[Stored data]
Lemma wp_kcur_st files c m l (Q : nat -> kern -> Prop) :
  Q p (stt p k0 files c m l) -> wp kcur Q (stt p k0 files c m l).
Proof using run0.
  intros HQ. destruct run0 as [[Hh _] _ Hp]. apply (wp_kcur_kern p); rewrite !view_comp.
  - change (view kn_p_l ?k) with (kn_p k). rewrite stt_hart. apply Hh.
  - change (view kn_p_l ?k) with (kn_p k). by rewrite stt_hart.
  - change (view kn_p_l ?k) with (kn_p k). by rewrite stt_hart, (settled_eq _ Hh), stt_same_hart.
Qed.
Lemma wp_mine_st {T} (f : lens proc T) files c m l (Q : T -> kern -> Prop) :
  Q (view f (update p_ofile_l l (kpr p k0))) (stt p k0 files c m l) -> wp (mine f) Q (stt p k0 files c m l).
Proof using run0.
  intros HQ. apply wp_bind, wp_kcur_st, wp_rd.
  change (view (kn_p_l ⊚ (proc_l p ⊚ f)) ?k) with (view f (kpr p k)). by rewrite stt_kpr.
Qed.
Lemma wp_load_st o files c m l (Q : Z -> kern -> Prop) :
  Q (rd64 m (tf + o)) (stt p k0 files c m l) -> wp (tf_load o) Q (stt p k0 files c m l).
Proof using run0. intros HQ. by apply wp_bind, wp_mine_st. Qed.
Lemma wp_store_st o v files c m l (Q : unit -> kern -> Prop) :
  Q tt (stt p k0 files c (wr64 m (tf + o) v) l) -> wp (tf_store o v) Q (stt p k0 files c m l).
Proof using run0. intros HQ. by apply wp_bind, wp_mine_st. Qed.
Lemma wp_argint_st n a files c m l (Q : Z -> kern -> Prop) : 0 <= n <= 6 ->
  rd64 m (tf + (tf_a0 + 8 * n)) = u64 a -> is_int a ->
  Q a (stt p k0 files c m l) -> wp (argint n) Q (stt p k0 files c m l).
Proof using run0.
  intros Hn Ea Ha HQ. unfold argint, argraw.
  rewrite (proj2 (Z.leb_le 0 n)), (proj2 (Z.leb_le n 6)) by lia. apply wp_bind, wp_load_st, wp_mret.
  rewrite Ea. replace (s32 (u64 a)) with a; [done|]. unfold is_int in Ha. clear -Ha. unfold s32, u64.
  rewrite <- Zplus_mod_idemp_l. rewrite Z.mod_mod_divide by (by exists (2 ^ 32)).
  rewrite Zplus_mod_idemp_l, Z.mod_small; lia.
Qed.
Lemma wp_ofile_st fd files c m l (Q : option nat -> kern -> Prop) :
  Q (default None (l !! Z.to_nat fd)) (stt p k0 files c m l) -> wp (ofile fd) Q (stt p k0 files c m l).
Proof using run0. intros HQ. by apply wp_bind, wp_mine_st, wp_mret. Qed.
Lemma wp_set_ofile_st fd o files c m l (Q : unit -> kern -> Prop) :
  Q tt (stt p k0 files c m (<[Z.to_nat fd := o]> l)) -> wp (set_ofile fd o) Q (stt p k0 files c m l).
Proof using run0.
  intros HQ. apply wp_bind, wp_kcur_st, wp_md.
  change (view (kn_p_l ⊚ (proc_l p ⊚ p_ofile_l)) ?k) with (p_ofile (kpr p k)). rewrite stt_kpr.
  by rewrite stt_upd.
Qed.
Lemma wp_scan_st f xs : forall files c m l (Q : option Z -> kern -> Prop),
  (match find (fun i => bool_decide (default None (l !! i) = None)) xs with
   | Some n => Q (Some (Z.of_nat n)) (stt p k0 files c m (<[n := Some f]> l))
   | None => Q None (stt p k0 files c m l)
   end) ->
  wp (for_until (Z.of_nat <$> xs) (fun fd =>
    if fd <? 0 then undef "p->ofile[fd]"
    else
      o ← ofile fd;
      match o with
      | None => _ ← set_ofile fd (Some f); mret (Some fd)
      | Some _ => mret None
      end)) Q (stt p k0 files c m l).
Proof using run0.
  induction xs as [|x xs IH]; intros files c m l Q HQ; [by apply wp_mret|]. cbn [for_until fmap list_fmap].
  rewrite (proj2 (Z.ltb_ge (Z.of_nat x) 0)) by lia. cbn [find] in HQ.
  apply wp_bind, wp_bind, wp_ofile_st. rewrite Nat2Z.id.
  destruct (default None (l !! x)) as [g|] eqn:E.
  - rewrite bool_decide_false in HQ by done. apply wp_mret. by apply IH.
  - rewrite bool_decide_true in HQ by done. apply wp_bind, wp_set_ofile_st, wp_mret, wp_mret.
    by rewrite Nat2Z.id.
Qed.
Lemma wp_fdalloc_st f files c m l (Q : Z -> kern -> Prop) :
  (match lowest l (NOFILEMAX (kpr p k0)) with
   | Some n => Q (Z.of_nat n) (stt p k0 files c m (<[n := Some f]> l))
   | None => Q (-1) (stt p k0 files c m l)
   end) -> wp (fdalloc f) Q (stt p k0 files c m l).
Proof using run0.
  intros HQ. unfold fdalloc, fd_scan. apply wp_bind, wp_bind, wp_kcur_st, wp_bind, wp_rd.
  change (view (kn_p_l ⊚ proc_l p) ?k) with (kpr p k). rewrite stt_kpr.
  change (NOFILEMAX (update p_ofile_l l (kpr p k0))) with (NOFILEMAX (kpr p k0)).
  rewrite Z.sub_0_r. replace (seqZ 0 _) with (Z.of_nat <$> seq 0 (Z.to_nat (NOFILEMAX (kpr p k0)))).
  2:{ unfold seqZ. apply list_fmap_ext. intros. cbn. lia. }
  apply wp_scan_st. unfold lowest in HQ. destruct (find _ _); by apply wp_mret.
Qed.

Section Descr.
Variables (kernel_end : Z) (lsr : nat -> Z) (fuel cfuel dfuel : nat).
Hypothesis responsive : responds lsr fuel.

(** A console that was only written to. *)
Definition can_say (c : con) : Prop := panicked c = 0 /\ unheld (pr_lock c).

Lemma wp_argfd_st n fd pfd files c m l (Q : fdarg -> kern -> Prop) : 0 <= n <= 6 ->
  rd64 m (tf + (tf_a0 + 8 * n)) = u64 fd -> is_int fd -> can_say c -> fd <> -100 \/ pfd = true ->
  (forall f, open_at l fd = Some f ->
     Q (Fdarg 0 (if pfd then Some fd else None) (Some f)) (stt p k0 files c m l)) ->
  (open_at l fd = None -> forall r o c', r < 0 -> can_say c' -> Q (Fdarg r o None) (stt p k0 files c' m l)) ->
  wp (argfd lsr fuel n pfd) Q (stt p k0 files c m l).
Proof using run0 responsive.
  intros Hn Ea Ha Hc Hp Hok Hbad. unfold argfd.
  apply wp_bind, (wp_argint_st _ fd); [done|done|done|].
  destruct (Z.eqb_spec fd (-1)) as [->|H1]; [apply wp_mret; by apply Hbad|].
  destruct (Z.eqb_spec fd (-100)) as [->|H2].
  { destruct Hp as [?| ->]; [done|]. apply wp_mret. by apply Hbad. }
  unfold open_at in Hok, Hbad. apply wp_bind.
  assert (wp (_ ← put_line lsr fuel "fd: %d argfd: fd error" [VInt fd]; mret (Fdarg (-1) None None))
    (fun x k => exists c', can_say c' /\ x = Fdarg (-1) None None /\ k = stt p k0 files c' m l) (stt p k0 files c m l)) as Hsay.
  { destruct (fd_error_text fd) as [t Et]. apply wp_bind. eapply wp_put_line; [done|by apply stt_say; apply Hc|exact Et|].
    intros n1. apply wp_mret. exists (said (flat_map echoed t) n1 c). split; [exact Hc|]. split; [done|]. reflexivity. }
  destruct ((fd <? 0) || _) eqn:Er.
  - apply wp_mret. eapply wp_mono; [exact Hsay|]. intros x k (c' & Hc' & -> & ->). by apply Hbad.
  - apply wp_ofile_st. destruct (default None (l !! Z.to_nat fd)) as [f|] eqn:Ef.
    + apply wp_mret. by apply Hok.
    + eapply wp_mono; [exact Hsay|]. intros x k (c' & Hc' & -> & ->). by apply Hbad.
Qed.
==
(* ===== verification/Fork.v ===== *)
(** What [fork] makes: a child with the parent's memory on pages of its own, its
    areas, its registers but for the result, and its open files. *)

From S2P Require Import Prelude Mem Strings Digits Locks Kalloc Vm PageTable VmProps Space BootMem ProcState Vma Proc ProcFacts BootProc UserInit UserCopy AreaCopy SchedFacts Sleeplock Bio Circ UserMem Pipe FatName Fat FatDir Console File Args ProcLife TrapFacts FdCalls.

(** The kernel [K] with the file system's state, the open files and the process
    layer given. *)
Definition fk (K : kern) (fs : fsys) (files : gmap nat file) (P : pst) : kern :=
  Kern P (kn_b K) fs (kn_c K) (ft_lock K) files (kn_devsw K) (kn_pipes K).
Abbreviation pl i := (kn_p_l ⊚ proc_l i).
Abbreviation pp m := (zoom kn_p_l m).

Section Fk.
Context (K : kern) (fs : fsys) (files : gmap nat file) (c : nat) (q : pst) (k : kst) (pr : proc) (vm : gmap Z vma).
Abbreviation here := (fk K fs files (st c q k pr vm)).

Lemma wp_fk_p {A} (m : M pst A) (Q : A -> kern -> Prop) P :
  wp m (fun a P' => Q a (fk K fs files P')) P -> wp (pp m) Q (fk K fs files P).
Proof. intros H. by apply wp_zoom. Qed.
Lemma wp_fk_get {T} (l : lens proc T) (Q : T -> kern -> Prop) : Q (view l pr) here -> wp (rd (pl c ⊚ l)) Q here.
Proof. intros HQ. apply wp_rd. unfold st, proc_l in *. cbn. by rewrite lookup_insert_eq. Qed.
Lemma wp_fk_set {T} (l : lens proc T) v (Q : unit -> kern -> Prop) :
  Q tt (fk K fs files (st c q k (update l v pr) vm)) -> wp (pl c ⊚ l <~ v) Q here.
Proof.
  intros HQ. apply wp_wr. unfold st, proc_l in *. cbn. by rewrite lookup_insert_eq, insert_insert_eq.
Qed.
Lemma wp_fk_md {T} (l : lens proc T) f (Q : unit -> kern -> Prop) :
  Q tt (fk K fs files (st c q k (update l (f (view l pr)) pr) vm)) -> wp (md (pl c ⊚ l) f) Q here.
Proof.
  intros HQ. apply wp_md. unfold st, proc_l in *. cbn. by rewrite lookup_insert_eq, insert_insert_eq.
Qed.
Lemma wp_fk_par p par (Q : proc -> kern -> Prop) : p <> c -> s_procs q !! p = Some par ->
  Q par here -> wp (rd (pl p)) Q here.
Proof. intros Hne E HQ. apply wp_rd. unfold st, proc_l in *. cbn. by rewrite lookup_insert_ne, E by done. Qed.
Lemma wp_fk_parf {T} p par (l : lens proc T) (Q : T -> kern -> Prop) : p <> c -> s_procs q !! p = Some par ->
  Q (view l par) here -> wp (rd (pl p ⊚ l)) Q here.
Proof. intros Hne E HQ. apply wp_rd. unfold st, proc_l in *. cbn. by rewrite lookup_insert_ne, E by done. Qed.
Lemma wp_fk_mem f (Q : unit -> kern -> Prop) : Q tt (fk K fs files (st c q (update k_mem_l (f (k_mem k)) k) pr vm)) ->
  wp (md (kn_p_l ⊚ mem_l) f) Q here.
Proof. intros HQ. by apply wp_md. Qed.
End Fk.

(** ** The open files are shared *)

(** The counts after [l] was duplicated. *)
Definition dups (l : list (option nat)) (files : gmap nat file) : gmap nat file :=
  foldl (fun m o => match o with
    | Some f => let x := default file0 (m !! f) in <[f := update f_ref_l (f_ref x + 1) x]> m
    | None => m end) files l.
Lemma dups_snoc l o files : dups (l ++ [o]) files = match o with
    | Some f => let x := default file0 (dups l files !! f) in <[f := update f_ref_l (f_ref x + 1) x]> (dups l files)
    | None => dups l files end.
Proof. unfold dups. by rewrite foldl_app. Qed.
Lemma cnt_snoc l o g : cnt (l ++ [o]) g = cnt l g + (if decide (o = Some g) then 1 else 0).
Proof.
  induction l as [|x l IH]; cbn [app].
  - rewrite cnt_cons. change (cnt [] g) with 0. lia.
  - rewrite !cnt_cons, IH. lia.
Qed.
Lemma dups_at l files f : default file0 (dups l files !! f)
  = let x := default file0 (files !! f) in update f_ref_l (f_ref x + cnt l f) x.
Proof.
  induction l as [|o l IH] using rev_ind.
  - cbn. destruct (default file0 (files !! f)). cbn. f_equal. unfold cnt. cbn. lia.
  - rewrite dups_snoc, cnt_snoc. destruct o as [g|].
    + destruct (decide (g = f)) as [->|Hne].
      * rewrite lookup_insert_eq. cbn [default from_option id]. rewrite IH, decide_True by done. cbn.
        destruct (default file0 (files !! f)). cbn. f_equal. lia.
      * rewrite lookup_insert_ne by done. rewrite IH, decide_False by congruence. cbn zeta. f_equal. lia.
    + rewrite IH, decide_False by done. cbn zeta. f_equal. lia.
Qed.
--
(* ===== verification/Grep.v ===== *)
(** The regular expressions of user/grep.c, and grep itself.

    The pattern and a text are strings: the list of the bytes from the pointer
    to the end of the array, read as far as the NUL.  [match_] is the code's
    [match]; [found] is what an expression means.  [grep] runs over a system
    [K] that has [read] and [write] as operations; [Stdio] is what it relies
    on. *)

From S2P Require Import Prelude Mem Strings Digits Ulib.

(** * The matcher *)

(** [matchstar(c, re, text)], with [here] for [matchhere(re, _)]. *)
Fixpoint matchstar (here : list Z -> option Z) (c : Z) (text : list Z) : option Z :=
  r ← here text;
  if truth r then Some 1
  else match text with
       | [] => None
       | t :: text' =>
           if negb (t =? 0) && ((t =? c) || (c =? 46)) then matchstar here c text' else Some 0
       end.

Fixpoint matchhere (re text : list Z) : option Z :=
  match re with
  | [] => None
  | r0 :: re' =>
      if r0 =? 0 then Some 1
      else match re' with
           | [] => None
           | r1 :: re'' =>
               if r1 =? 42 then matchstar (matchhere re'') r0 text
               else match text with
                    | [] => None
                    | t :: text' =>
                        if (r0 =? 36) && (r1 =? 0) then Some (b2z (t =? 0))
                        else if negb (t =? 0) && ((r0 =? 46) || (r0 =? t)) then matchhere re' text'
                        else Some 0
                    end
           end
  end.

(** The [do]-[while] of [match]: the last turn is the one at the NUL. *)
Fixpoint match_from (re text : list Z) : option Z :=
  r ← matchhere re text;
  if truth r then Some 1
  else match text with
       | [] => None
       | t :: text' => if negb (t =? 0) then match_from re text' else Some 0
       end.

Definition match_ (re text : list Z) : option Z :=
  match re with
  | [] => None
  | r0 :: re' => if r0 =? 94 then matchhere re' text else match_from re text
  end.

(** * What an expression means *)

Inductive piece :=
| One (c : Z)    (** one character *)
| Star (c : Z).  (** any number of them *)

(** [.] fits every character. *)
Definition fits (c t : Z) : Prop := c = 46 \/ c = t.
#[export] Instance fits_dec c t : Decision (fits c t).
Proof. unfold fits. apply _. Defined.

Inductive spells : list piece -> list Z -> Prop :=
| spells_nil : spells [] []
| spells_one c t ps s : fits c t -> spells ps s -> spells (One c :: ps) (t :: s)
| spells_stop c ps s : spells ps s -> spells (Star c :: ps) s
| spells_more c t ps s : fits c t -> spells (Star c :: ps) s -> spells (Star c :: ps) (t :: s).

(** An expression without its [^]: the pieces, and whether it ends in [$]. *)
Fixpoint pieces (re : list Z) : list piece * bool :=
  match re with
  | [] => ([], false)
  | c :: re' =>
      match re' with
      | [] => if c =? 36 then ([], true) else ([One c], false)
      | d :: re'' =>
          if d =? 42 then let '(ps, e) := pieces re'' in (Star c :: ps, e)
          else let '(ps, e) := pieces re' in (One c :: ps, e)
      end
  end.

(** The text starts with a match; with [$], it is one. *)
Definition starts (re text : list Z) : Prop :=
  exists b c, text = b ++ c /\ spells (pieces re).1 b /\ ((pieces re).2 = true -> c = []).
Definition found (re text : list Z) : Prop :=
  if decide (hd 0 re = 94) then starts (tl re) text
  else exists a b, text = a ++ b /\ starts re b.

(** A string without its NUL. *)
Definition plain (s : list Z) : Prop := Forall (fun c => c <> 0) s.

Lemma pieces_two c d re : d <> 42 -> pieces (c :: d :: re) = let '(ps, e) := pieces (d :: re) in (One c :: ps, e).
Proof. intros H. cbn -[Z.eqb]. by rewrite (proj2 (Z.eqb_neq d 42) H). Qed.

-- Task directions --
Every line above from the line with "(forall f, open_at l fd = Some f ->" to the line with "apply Hc|exact Et|].", both included, must be reproduced exactly, and no other line may appear.

-- Answer to this task --
  (forall f, open_at l fd = Some f ->
     Q (Fdarg 0 (if pfd then Some fd else None) (Some f)) (stt p k0 files c m l)) ->
  (open_at l fd = None -> forall r o c', r < 0 -> can_say c' -> Q (Fdarg r o None) (stt p k0 files c' m l)) ->
  wp (argfd lsr fuel n pfd) Q (stt p k0 files c m l).
Proof using run0 responsive.
  intros Hn Ea Ha Hc Hp Hok Hbad. unfold argfd.
  apply wp_bind, (wp_argint_st _ fd); [done|done|done|].
  destruct (Z.eqb_spec fd (-1)) as [->|H1]; [apply wp_mret; by apply Hbad|].
  destruct (Z.eqb_spec fd (-100)) as [->|H2].
  { destruct Hp as [?| ->]; [done|]. apply wp_mret. by apply Hbad. }
  unfold open_at in Hok, Hbad. apply wp_bind.
  assert (wp (_ ← put_line lsr fuel "fd: %d argfd: fd error" [VInt fd]; mret (Fdarg (-1) None None))
    (fun x k => exists c', can_say c' /\ x = Fdarg (-1) None None /\ k = stt p k0 files c' m l) (stt p k0 files c m l)) as Hsay.
  { destruct (fd_error_text fd) as [t Et]. apply wp_bind. eapply wp_put_line; [done|by apply stt_say; apply Hc|exact Et|].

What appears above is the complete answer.